• _AVAILABLE DATA_:
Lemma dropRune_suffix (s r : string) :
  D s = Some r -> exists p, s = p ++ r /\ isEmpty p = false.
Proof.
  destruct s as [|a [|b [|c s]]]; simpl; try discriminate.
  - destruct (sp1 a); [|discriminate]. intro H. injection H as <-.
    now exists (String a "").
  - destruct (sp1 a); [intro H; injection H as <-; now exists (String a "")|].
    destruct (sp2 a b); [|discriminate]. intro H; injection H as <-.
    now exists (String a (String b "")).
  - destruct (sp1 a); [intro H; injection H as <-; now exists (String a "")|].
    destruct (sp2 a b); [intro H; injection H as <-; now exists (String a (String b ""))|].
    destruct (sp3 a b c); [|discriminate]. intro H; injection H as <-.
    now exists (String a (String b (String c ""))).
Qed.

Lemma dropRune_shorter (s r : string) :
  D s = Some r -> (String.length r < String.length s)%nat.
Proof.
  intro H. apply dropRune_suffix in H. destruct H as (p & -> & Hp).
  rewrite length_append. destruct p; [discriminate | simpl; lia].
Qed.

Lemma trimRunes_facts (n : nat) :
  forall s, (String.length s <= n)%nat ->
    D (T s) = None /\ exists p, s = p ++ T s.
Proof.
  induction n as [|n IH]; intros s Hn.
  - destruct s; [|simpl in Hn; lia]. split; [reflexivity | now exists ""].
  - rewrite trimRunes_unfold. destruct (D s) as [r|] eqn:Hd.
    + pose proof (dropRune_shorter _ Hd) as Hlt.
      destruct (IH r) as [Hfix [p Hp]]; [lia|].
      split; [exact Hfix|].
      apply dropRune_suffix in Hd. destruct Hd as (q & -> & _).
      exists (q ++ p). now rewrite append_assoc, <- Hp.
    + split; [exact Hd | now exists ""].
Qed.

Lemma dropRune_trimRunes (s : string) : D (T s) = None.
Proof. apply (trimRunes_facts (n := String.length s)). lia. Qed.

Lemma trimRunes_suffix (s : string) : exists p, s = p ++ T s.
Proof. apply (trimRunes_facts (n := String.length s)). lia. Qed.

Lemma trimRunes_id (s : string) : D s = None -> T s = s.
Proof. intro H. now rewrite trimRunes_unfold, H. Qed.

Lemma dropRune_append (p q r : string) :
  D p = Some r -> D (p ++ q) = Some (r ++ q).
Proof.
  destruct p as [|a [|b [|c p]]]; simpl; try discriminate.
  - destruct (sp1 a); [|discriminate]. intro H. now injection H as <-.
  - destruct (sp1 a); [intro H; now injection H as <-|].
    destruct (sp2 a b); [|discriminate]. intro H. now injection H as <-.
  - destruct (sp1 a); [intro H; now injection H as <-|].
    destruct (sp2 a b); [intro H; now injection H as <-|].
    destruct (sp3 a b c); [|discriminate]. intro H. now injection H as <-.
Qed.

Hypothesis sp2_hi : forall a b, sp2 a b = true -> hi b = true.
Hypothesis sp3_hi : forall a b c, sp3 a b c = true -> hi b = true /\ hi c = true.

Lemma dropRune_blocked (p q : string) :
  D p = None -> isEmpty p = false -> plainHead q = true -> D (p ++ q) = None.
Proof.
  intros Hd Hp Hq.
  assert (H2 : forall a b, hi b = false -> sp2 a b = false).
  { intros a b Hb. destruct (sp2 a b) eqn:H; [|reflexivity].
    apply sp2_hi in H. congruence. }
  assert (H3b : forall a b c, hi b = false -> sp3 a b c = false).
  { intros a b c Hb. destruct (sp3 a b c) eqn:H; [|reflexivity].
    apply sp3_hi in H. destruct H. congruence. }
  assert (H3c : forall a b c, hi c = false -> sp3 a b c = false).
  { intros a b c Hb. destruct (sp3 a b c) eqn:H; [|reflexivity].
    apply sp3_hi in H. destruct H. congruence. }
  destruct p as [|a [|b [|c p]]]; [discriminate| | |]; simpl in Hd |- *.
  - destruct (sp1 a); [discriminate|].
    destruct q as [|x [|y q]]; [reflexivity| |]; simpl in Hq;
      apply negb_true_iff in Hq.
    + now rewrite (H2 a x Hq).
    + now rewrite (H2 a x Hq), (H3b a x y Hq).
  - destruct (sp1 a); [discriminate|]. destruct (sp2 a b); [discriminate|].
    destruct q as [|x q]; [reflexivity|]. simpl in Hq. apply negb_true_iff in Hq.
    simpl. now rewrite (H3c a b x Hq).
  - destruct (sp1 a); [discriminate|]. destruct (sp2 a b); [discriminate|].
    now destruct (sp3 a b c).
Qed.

• _EXERCISE BRIEF_:
Begin with the top line of the material and go as far as the line with "destruct p as [|a [|b [|c p]]]; simpl;". Set down those lines exactly, both ends included, and nothing more.

• _WRITTEN SOLUTION_:
Lemma dropRune_suffix (s r : string) :
  D s = Some r -> exists p, s = p ++ r /\ isEmpty p = false.
Proof.
  destruct s as [|a [|b [|c s]]]; simpl; try discriminate.
  - destruct (sp1 a); [|discriminate]. intro H. injection H as <-.
    now exists (String a "").
  - destruct (sp1 a); [intro H; injection H as <-; now exists (String a "")|].
    destruct (sp2 a b); [|discriminate]. intro H; injection H as <-.
    now exists (String a (String b "")).
  - destruct (sp1 a); [intro H; injection H as <-; now exists (String a "")|].
    destruct (sp2 a b); [intro H; injection H as <-; now exists (String a (String b ""))|].
    destruct (sp3 a b c); [|discriminate]. intro H; injection H as <-.
    now exists (String a (String b (String c ""))).
Qed.

Lemma dropRune_shorter (s r : string) :
  D s = Some r -> (String.length r < String.length s)%nat.
Proof.
  intro H. apply dropRune_suffix in H. destruct H as (p & -> & Hp).
  rewrite length_append. destruct p; [discriminate | simpl; lia].
Qed.

Lemma trimRunes_facts (n : nat) :
  forall s, (String.length s <= n)%nat ->
    D (T s) = None /\ exists p, s = p ++ T s.
Proof.
  induction n as [|n IH]; intros s Hn.
  - destruct s; [|simpl in Hn; lia]. split; [reflexivity | now exists ""].
  - rewrite trimRunes_unfold. destruct (D s) as [r|] eqn:Hd.
    + pose proof (dropRune_shorter _ Hd) as Hlt.
      destruct (IH r) as [Hfix [p Hp]]; [lia|].
      split; [exact Hfix|].
      apply dropRune_suffix in Hd. destruct Hd as (q & -> & _).
      exists (q ++ p). now rewrite append_assoc, <- Hp.
    + split; [exact Hd | now exists ""].
Qed.

Lemma dropRune_trimRunes (s : string) : D (T s) = None.
Proof. apply (trimRunes_facts (n := String.length s)). lia. Qed.

Lemma trimRunes_suffix (s : string) : exists p, s = p ++ T s.
Proof. apply (trimRunes_facts (n := String.length s)). lia. Qed.

Lemma trimRunes_id (s : string) : D s = None -> T s = s.
Proof. intro H. now rewrite trimRunes_unfold, H. Qed.

Lemma dropRune_append (p q r : string) :
  D p = Some r -> D (p ++ q) = Some (r ++ q).
Proof.
  destruct p as [|a [|b [|c p]]]; simpl; try discriminate.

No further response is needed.